— TASK INSTRUCTIONS —
Please copy each line below that contains the string "instance".

(Records from a data collection)
##############################
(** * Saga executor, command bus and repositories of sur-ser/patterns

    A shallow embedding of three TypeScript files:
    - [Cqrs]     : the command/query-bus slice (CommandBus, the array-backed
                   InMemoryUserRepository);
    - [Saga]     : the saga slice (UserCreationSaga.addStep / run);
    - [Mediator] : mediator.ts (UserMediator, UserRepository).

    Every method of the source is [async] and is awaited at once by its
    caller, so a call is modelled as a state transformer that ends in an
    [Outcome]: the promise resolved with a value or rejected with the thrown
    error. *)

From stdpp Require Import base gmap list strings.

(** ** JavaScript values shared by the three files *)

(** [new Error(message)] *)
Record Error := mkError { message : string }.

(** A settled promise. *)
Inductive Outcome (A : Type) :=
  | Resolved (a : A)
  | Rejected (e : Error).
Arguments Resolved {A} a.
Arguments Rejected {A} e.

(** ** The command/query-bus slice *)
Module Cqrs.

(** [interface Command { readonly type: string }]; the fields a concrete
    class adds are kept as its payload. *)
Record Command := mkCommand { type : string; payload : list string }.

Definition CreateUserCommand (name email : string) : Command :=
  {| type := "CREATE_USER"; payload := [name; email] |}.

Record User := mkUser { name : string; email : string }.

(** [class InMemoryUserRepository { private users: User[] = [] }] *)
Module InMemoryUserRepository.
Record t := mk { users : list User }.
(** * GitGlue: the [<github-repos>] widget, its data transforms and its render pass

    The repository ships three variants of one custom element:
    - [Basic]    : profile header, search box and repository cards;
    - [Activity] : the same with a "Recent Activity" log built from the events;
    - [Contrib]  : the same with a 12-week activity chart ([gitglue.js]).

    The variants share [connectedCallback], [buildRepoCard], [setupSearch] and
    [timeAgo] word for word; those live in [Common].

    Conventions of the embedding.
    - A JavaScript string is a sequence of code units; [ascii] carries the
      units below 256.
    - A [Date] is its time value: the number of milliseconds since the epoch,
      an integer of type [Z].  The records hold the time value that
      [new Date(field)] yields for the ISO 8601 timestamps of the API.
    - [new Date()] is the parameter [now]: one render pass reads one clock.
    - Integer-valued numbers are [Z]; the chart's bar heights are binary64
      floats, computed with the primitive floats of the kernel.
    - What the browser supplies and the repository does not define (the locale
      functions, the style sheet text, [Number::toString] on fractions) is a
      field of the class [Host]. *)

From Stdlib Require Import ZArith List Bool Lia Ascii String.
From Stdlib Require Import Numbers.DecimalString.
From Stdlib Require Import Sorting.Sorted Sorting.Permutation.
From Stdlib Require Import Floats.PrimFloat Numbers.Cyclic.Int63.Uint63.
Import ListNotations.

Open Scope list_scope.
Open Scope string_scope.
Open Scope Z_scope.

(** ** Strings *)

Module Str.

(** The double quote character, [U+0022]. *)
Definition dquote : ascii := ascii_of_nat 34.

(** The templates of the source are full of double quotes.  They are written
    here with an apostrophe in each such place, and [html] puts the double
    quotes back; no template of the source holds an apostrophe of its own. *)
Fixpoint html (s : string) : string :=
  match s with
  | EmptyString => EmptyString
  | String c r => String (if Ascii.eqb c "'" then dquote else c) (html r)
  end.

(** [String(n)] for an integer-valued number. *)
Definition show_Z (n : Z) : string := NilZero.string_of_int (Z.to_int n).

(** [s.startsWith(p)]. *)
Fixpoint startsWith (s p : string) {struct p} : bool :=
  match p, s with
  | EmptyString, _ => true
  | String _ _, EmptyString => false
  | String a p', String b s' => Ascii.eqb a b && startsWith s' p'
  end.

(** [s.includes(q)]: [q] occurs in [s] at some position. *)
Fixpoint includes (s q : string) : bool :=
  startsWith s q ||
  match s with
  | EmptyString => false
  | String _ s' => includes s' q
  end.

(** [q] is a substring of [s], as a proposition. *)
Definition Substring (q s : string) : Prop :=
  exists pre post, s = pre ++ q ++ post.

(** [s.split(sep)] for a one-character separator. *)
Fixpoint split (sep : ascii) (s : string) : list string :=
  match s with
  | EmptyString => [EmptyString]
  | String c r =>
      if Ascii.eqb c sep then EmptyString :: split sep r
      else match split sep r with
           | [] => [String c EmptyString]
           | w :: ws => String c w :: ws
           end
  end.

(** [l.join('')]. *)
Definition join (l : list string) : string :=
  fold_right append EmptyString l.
##############################
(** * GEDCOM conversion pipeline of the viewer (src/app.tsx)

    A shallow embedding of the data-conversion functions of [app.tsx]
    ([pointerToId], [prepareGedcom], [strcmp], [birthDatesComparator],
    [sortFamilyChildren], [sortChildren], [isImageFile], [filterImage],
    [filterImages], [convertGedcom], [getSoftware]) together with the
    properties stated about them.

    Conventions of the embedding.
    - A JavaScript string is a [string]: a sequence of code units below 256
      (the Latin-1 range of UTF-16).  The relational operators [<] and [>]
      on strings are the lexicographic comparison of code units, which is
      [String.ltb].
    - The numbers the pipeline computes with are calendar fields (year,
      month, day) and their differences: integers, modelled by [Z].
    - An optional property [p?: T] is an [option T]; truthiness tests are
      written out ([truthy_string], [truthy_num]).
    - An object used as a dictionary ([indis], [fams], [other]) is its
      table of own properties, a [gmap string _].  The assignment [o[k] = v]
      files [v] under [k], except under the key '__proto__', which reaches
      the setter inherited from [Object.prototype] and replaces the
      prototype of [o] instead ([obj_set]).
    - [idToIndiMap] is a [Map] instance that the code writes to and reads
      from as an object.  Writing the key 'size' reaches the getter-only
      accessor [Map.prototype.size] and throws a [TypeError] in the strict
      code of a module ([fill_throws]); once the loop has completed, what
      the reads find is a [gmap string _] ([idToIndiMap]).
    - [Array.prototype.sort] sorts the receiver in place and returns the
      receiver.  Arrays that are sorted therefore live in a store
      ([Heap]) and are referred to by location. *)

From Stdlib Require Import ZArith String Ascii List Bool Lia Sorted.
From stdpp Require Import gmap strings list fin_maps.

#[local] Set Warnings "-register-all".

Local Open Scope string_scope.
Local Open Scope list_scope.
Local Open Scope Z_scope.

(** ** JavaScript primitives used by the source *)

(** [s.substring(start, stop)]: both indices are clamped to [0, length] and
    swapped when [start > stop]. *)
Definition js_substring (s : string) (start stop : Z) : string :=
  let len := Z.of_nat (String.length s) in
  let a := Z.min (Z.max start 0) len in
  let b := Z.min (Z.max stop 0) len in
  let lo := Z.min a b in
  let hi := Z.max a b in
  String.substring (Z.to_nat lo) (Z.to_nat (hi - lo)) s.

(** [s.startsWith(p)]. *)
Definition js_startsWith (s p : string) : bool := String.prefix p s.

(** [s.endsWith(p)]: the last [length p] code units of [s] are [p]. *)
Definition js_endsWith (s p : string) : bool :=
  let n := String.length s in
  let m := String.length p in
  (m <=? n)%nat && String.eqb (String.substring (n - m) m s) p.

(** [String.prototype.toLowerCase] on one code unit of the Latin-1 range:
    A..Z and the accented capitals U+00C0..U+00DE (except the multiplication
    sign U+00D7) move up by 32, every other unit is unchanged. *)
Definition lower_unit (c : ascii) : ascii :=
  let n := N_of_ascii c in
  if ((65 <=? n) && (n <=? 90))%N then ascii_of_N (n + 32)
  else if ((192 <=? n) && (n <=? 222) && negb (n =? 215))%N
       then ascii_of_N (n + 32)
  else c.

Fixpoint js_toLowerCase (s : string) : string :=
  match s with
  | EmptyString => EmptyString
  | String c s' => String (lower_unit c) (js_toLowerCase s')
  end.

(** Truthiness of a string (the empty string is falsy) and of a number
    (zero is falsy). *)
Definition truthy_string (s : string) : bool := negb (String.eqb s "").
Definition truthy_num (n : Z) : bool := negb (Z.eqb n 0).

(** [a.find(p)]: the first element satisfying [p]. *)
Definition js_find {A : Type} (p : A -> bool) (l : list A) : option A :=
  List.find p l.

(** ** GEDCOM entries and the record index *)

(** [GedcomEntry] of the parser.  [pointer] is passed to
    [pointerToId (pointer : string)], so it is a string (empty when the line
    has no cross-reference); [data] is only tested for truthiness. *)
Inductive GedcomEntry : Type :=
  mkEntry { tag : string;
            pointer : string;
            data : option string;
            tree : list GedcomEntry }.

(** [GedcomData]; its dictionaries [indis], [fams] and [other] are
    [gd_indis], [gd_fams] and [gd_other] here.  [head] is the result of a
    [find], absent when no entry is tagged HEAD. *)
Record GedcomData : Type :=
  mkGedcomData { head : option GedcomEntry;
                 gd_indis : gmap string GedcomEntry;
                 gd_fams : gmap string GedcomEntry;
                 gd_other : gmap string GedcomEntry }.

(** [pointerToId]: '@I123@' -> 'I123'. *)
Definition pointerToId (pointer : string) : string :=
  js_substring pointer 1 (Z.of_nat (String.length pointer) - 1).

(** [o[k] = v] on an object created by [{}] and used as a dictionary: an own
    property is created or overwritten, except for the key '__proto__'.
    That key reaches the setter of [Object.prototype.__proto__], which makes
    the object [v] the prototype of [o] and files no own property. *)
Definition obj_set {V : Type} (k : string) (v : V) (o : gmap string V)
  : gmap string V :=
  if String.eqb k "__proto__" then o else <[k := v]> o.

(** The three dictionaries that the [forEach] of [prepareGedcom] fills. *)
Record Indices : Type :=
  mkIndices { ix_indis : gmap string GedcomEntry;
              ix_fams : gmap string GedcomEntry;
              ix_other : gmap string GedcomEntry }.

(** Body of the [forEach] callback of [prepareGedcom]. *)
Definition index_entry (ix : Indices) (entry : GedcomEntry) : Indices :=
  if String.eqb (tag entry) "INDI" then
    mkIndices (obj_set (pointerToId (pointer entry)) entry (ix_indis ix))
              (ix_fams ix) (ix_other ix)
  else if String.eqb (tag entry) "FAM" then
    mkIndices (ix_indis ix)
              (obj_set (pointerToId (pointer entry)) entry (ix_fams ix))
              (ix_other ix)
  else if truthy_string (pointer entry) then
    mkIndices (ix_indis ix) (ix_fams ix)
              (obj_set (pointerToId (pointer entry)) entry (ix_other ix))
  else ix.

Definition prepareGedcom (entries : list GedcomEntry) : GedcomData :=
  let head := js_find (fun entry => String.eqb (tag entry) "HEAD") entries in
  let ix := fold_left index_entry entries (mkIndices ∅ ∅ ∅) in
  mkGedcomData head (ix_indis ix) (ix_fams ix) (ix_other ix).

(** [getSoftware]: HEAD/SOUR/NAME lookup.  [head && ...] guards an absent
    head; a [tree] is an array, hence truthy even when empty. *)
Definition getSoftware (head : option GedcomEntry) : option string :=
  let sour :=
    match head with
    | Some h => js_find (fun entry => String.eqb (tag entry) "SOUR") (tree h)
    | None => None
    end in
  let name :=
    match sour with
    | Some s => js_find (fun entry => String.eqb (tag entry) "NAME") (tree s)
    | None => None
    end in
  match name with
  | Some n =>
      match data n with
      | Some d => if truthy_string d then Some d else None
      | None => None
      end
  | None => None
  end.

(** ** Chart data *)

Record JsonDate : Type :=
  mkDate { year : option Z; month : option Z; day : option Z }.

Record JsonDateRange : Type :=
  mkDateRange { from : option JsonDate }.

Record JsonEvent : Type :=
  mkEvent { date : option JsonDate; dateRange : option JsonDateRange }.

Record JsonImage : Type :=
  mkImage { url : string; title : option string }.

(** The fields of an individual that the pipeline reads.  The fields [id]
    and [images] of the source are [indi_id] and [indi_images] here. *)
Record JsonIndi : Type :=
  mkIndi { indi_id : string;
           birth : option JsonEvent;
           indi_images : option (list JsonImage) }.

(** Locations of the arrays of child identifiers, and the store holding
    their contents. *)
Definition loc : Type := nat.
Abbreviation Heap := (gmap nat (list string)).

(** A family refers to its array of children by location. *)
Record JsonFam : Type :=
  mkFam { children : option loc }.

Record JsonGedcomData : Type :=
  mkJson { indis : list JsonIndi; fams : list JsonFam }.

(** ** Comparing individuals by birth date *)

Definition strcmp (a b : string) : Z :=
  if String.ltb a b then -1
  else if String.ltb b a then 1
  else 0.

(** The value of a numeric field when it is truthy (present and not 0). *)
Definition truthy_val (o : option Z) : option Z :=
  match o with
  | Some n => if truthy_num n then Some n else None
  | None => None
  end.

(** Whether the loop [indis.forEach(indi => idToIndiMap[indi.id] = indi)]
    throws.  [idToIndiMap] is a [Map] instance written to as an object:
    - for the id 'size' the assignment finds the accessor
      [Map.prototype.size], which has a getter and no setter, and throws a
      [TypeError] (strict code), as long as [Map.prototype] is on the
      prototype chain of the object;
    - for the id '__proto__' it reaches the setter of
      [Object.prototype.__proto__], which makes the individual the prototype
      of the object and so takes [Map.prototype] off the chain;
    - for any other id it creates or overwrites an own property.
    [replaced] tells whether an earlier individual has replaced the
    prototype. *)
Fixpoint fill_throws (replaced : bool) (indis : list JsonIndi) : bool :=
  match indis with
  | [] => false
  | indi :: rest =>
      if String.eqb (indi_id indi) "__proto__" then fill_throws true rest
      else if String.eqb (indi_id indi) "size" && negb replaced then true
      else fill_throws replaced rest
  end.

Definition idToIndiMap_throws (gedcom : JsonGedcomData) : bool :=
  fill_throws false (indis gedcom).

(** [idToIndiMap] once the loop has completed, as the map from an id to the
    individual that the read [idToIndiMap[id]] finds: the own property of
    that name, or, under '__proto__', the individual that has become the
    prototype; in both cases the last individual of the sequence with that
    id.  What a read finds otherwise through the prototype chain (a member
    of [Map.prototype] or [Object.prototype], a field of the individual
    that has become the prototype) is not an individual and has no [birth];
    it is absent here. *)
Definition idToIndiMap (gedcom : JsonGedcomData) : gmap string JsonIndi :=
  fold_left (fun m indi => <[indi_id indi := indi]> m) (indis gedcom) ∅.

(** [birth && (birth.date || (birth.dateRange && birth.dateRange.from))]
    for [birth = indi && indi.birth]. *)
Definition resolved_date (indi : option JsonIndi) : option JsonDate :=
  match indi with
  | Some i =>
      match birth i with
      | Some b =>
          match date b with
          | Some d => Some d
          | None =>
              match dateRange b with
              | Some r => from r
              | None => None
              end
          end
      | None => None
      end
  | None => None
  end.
##############################
— TASK ANSWER —
    - [idToIndiMap] is a [Map] instance that the code writes to and reads
    throws.  [idToIndiMap] is a [Map] instance written to as an object:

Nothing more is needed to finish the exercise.